Material to process section start
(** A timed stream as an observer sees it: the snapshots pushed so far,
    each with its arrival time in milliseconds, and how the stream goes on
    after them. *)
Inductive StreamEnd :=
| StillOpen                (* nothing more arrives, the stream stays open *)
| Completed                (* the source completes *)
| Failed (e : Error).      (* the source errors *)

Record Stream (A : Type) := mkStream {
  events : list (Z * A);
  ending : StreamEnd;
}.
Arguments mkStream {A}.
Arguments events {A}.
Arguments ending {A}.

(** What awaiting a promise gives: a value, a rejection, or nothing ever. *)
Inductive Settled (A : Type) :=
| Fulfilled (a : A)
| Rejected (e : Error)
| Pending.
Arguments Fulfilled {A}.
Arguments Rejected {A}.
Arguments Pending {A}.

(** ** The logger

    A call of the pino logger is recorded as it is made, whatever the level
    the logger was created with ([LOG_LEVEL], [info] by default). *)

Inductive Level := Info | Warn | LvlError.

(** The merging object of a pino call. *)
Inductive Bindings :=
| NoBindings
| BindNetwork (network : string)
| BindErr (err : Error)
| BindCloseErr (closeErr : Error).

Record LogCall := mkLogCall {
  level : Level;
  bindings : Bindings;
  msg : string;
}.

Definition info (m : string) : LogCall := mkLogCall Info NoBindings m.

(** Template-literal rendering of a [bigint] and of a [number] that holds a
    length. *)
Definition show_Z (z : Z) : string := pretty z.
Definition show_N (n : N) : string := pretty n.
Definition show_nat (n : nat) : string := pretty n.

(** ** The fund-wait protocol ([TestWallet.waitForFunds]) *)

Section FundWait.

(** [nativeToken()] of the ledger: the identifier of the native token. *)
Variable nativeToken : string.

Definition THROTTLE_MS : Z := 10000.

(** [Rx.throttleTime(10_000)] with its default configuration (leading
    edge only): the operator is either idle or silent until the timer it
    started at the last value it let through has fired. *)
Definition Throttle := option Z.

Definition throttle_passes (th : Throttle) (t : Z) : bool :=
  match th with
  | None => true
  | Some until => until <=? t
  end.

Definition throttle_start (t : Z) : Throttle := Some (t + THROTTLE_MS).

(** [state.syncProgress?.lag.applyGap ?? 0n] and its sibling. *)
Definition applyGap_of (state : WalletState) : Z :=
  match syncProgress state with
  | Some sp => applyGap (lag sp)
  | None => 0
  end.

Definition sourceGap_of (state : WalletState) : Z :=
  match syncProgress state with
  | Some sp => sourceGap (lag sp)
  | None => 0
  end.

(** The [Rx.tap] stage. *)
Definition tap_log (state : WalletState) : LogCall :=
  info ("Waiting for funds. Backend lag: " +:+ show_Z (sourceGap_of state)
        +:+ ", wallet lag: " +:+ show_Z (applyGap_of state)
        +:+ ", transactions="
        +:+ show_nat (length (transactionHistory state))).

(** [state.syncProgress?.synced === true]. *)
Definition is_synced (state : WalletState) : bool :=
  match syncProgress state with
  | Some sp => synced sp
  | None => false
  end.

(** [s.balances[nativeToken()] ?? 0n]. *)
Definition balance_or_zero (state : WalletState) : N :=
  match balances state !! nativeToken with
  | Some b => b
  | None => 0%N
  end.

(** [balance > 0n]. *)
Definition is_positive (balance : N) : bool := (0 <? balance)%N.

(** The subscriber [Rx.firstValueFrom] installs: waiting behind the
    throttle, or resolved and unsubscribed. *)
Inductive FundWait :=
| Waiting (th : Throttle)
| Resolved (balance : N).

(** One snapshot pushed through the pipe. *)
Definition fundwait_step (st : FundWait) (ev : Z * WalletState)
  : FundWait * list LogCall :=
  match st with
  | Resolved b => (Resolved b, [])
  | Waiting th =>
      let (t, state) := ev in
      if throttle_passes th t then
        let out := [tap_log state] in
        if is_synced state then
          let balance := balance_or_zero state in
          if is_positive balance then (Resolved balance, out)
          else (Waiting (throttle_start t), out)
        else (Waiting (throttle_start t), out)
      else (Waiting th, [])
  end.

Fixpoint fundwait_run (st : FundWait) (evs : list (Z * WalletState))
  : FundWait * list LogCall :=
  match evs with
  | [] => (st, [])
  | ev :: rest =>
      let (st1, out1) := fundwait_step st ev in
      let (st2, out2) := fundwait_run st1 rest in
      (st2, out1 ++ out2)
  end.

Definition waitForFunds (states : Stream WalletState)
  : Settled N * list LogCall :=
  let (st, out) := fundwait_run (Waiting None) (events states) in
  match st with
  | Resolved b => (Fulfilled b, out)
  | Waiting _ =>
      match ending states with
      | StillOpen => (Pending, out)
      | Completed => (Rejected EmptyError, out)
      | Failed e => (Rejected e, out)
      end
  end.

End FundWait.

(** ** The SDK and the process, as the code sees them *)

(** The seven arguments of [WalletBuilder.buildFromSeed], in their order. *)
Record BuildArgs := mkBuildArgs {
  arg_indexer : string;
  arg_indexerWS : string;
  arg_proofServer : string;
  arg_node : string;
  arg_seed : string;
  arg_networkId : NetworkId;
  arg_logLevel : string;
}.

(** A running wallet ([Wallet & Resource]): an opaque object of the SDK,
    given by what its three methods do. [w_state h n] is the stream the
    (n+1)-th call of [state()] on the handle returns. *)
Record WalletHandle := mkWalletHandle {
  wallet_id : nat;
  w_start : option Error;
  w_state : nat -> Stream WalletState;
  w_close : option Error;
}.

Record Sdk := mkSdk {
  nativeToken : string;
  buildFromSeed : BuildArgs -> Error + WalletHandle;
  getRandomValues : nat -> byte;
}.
Material to process section end
**Exercise brief**
Working from the data above, extract solely the lines from the one containing "ending : StreamEnd;" through the one containing "A call of the", exactly as they appear, both included.

**Answer space**
  ending : StreamEnd;
}.
Arguments mkStream {A}.
Arguments events {A}.
Arguments ending {A}.

(** What awaiting a promise gives: a value, a rejection, or nothing ever. *)
Inductive Settled (A : Type) :=
| Fulfilled (a : A)
| Rejected (e : Error)
| Pending.
Arguments Fulfilled {A}.
Arguments Rejected {A}.
Arguments Pending {A}.

(** ** The logger

    A call of the pino logger is recorded as it is made, whatever the level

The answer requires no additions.